New Motor Vessels

After the conquest of Ethiopia and the Spanish adventure, the situation of the Merchant Marine had been reviewed, and found to have worrisome aspects: in 1926, a law aimed at modernizing the merchant fleet had resulted in the construction of passenger liners only, some of them highly prestigious such as Rex, Conte di Savoia and Victoria; but the cargo fleet had not been upgraded.

During the war for the conquest of the Ethiopian empire, shipping companies had snatched up a large number of old tubs, bought abroad, to meet the Army’s replenishment needs: so there were many ships, but all old and of poor quality.
Therefore, provisions were issued with the aim of causing a profound renewal of the cargo fleet, trying to avoid the pitfalls of the past. These provisions were set down with Royal Decree no. 330 of 10 March 1938, known as the Benni Act, after the Minister of Guilds, who sponsored it.

The act provided incentives to shipyards and shipping companies, with an annual allocation of 103 Million Lire for ten years. The goal: merchant ships totaling 2,500,000 gross tons. The first consequences of the act were positive: Italian shipping companies ordered about fifty ships right away, and almost all Italian shipyards were involved: Ansaldo, Cantieri Navali Riuniti in Riva Trigoso, Cantieri Riuniti dell’Adriatico in Monfalcone, etc.

M/v Orseolo, one of the Italian block runners

Both State-owned and private companies had committed themselves: six motor vessels of 6,200 gross tons each for Società Italia, four 7,000 ton motor vessels for Lloyd Triestino, eleven of 3,180 tons each for Tirrenia, four of 8,000 tons for Garibaldi, four diesel tankers, each of 10,500 tons for AGIP, nine motor vessels, each of 6,338 tons, and three diesel tankers, each of 8,400 tons for SIDARMA, and so on.
When the war broke out, the ships that had been ordered from the shipyards came under the Regia Marina’s control. All fitted out and crewed by the owner company, they were equipped with anti-aircraft weapons and with a detachment of C.R.E.M. sailors to handle embarked weapons; the ship’s Captain was complemented, as in all requisitioned ships, an Officer in Charge of the naval detachment, general a Regia Marina reserve officer.
These ships, being new, fast, and rationally built, were the backbone of Libya-bound convoys and, because of their intensive employment, took proportionately higher losses than all other merchant fleet components.

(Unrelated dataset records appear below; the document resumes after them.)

Lemma extractBasicContent_bound (cfg : Config) (link : string)
  (httpClient : HTTPClient) :
  (0 <= maxLength cfg)%Z ->
  exists out,
    extractBasicContent cfg link httpClient = Some out
    /\ (len out <= maxLength cfg + 3)%Z.
Proof.
  intros Hpos. unfold extractBasicContent, extractMainText.
  assert (exists out, Some "" = Some out /\ (len out <= maxLength cfg + 3)%Z)
    as Hempty by (exists ""; split; [done | unfold len; simpl; lia]).
  destruct (httpClient link) as [resp | e]; [| done].
  destruct (negb _); [done |].
  destruct (Body resp) as [body | e]; [| done].
  by apply cut_to_maxLength_bound.
Qed.

Lemma extractContent_bound (env : Env) (cfg : Config) (link : string)
  (httpClient : option HTTPClient) :
  (0 <= maxLength cfg)%Z ->
  exists out,
    extractContent env cfg link httpClient = Some out
    /\ (len out <= maxLength cfg + 3)%Z.
Proof.
  intros Hpos. unfold extractContent.
  pose proof (extractBasicContent_bound cfg link
                (default (client env) httpClient) Hpos) as Hbasic.
  destruct (String.eqb _ ""); [done |].
  destruct (default (client env) httpClient _) as [resp | e]; [| done].
  destruct (negb _); [done |].
  destruct (Body resp) as [body | e]; [| done].
  destruct (json_Unmarshal_Diffbot env body) as [diffbotResp | e]; [| done].
  destruct (Objects diffbotResp) as [| article others]; [done |].
  by apply cut_to_maxLength_bound.
Qed.

(** ** The poller over its life *)

Lemma reconcile_tracked_only (firstRun : bool) (feedURL channelTitle : string)
  (its : list Item) (m : gmap string bool) (id : string) :
  seen (reconcile firstRun feedURL channelTitle its m).1 id = true ->
  seen m id = true \/ id ∈ getItemID <$> its.
Proof.
  revert m; induction its as [|item rest IH]; intros m; [by left |].
  simpl. destruct (negb (seen m (getItemID item))) eqn:Hseen.
  - specialize (IH (<[getItemID item := true]> m)).
    destruct (reconcile _ _ _ rest _) as [m' evs]. simpl in *.
    intros [H | H]%IH.
    + rewrite seen_insert in H. case_decide as Heq; [| by left].
      right. rewrite <- Heq. by left.
    + right. by right.
  - intros [H | H]%IH; [by left |]. right. by right.
Qed.

Lemma reconcile_prints_fresh (feedURL channelTitle : string)
  (its : list Item) (m : gmap string bool) (id : string) :
  id ∈ getItemID <$> its -> seen m id = false ->
  id ∈ getItemID <$> printed (reconcile false feedURL channelTitle its m).2.
Proof.
  revert m; induction its as [|item rest IH]; intros m Hin Hfresh.
  { by apply elem_of_nil in Hin. }
  simpl in Hin. apply elem_of_cons in Hin. simpl.
  destruct (negb (seen m (getItemID item))) eqn:Hseen.
  - specialize (IH (<[getItemID item := true]> m)).
    destruct (reconcile _ _ _ rest _) as [m' evs]. simpl in *.
    destruct (decide (id = getItemID item)) as [-> | Hne]; [by left |].
    right. destruct Hin as [-> | Hin]; [done |]. apply IH; [done |].
    rewrite seen_insert. by case_decide.
  - apply negb_false_iff in Hseen.
    destruct Hin as [-> | Hin]; [congruence |]. by apply IH.
Qed.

Not all of them were completed, for many reasons: the shipyards were overloaded with work (and some of them were also poorly organized); raw material shortages (in some cases, irrational allocation of resources); priority given to some constructions (and here – not parenthetically – there is a legitimate suspicion that some civilian shippers pressured the shipyards, exhibiting little sense of duty, to try to slow down the completion of their ships to save them from an almost certain tragic fate).
In any case, most of the new motor vessels were in fact completed, and many were, as stated, duly sunk. As a result of these events, Law no. 797 of 12 May 1942 was enacted, followed by Royal Decree no. 1808 of 7 December 1942, which obligated the owners of lost ships to invest in building or acquiring new ships the loss indemnities liquidated by the agencies that requisitioned or leased the sunk ships, or by insurance companies for insured ships.

M/v Monginevro one of the ships selected for the transformation into raiders.
(Photo U.S.M.M.)

From the construction point of view, the make up the losses the Regia Marina had the shipyards come up with standard merchant ship designs to accelerate the construction of new ships: a 1,590 gross ton motor vessel type, an 850 gross ton type and a 1,600 gross ton motor tanker.

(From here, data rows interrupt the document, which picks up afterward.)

(** A turn that goes on to the next page: the page counter moves by
    one, and the page count is the one of the first page; it is a
    number. *)
Lemma page_step_next (h : hints) (normalized : option string)
    (st st' : scan_state) (r : json) :
  page_step h normalized st r = Ok (StepNext st') ->
  current_page st' = current_page st + 1 /\
  total_pages st' =
    (if current_page st =? 1 then total_de_paginas r else total_pages st) /\
  exists q, as_number (total_pages st') = Some q.
Proof.
  unfold page_step, total_de_paginas. intros H.
  destruct r; try discriminate H. simpl in H.
  destruct (truthy _) in H; [discriminate|].
  set (t := if current_page st =? 1 then _ else _).
  assert (Ht : (if current_page st =? 1
                then Ok match dict_get "total_de_paginas" d with
                        | Some x => x | None => JInt 1 end
                else Ok (total_pages st)) = Ok t).
  { subst t. simpl. destruct (current_page st =? 1); reflexivity. }
  rewrite Ht in H. simpl in H. bind_inv H.
  assert (Hp : forall st2, a = ForDone st2 ->
               current_page st2 = current_page st /\ total_pages st2 = t).
  { intros st2 ->. destruct (truthy _) in Ha.
    - bind_inv Ha. now apply for_clientes_pages in Ha.
    - injection Ha as <-. auto. }
  destruct a as [st2|m]; [|discriminate].
  destruct (Hp st2 eq_refl) as [Hc Hq].
  destruct (_ && truthy (customer_id st2)); [discriminate|].
  destruct (_ && _ && _); [discriminate|].
  bind_inv H. injection H as <-. simpl. rewrite Hc, Hq.
  apply int_gt_number in Ha0. simpl in Ha0. rewrite Hq in Ha0. auto.
Qed.
Lemma votes_within_numbers lo hi vs : votes_within lo hi vs -> Forall is_number vs.
Proof.
  intros Hvs. eapply Forall_impl; [exact Hvs|]. intros v (q & Hq & _). by exists q.
Qed.

Lemma sum_within lo hi vs :
  votes_within lo hi vs ->
  (inject_Z lo * inject_Z (Z.of_nat (length vs))
     <= foldr Qplus 0 (vote_value <$> vs))%Q /\
  (foldr Qplus 0 (vote_value <$> vs)
     <= inject_Z hi * inject_Z (Z.of_nat (length vs)))%Q.
Proof.
  induction 1 as [|v vs (q & Hq & Hlo & Hhi) _ [IHlo IHhi]].
  - simpl. change (inject_Z (Z.of_nat 0)) with 0%Q.
    generalize (inject_Z lo) (inject_Z hi). intros a b. split; lra.
  - rewrite fmap_cons. cbn [foldr length]. unfold vote_value at 1 3. rewrite Hq.
    rewrite Nat2Z.inj_succ, <- Z.add_1_r, inject_Z_plus.
    change (inject_Z 1) with 1%Q.
    revert Hlo Hhi IHlo IHhi.
    generalize (inject_Z lo) (inject_Z hi) (inject_Z (Z.of_nat (length vs)))
               (foldr Qplus 0%Q (vote_value <$> vs)).
    intros a b n s Hlo Hhi IHlo IHhi. split; lra.
Qed.

(** X12. The average of at least one vote, all of them numbers from [lo] to
    [hi], both whole, is itself from [lo] to [hi]: the rounding to a tenth
    never takes it past the lowest or the highest card played.  When every
    vote is the same card the average is that card. *)
Theorem average_is_within_the_votes (lo hi : Z) (vs : list Vote) :
  vs <> [] ->
  votes_within lo hi vs ->
  exists r,
    average vs = Num r /\
    (inject_Z lo <= r)%Q /\ (r <= inject_Z hi)%Q /\
    (lo = hi -> (r == inject_Z lo)%Q).
Proof.
  intros Hne Hvs.
  destruct (average_numbers _ Hne (votes_within_numbers _ _ _ Hvs))
    as (k & Havg & Hk & Hk').
  destruct (sum_within _ _ _ Hvs) as [Hlo Hhi].
  assert (Hn : (0 < inject_Z (Z.of_nat (length vs)))%Q).
  { change 0%Q with (inject_Z 0). rewrite <- Zlt_Qlt. destruct vs; [done|].
    simpl. lia. }
  assert (Hmlo : (inject_Z lo <= mean vs)%Q) by (by apply Qle_shift_div_l).
  assert (Hmhi : (mean vs <= inject_Z hi)%Q) by (by apply Qle_shift_div_r).
  assert (Hzlo : (10 * lo <= k)%Z).
  { assert (Hlt : (inject_Z (10 * lo) < inject_Z (k + 1))%Q).
    { rewrite inject_Z_mult, inject_Z_plus.
      change (inject_Z 10) with 10%Q. change (inject_Z 1) with 1%Q.
      revert Hk' Hmlo. generalize (inject_Z lo) (inject_Z k) (mean vs).
      intros; lra. }
    rewrite <- Zlt_Qlt in Hlt. lia. }
  assert (Hzhi : (k <= 10 * hi)%Z).
  { assert (Hlt : (inject_Z k < inject_Z (10 * hi + 1))%Q).
    { rewrite inject_Z_plus, inject_Z_mult.
      change (inject_Z 10) with 10%Q. change (inject_Z 1) with 1%Q.
      revert Hk Hmhi. generalize (inject_Z hi) (inject_Z k) (mean vs).
      intros; lra. }
    rewrite <- Zlt_Qlt in Hlt. lia. }
  assert (Hrlo : (inject_Z lo <= inject_Z k / 10)%Q).
  { rewrite Zle_Qle in Hzlo. rewrite inject_Z_mult in Hzlo.
    change (inject_Z 10) with 10%Q in Hzlo.
    revert Hzlo. generalize (inject_Z lo) (inject_Z k). intros; by_tenths. }
  assert (Hrhi : (inject_Z k / 10 <= inject_Z hi)%Q).
  { rewrite Zle_Qle in Hzhi. rewrite inject_Z_mult in Hzhi.
    change (inject_Z 10) with 10%Q in Hzhi.
    revert Hzhi. generalize (inject_Z hi) (inject_Z k). intros; by_tenths. }
  exists (inject_Z k / 10)%Q. split; [done|]. split; [done|]. split; [done|].
  intros <-. by apply Qle_antisym.
Qed.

If we examine more closely the fate of the more modern motor vessels, we see that many of them had a very intense activity and, oftentimes, met a violent end: the Lerici was sunk on 15 August 1942; the four motor vessels of Lloyd Triestino were also sunk, as were the three of Navigazione Alta Italia (Monginevro, Monviso, and Monreale). Of Tirrenia’s eleven motor vessels, ten were completed, and all were sunk; of the SIDARMA’s nine motor vessels, only one survived the conflict. (one of the lost ships was Pietro Orseolo, famous for repeatedly breaking through the enemy blockade in the Atlantic.)
The motor vessel Caterina Costa met with a particularly fiery end: on 28 March 1943, while she was loaded in Naples harbor, a fire broke out aboard and soon went out of control; the flames reached the ordnance that had already been embarked, causing the ship to explode and devastate the harbor.

Thee other ships that won fame in the convoy war were the motor tankers Minatitland, Panuco and Poza Rica: ordered by the Mexican company Pemex, they were requisitioned in June 1940 and assigned to Garibaldi, a shipping cooperative that already ran ships belonging to the Regia Marina.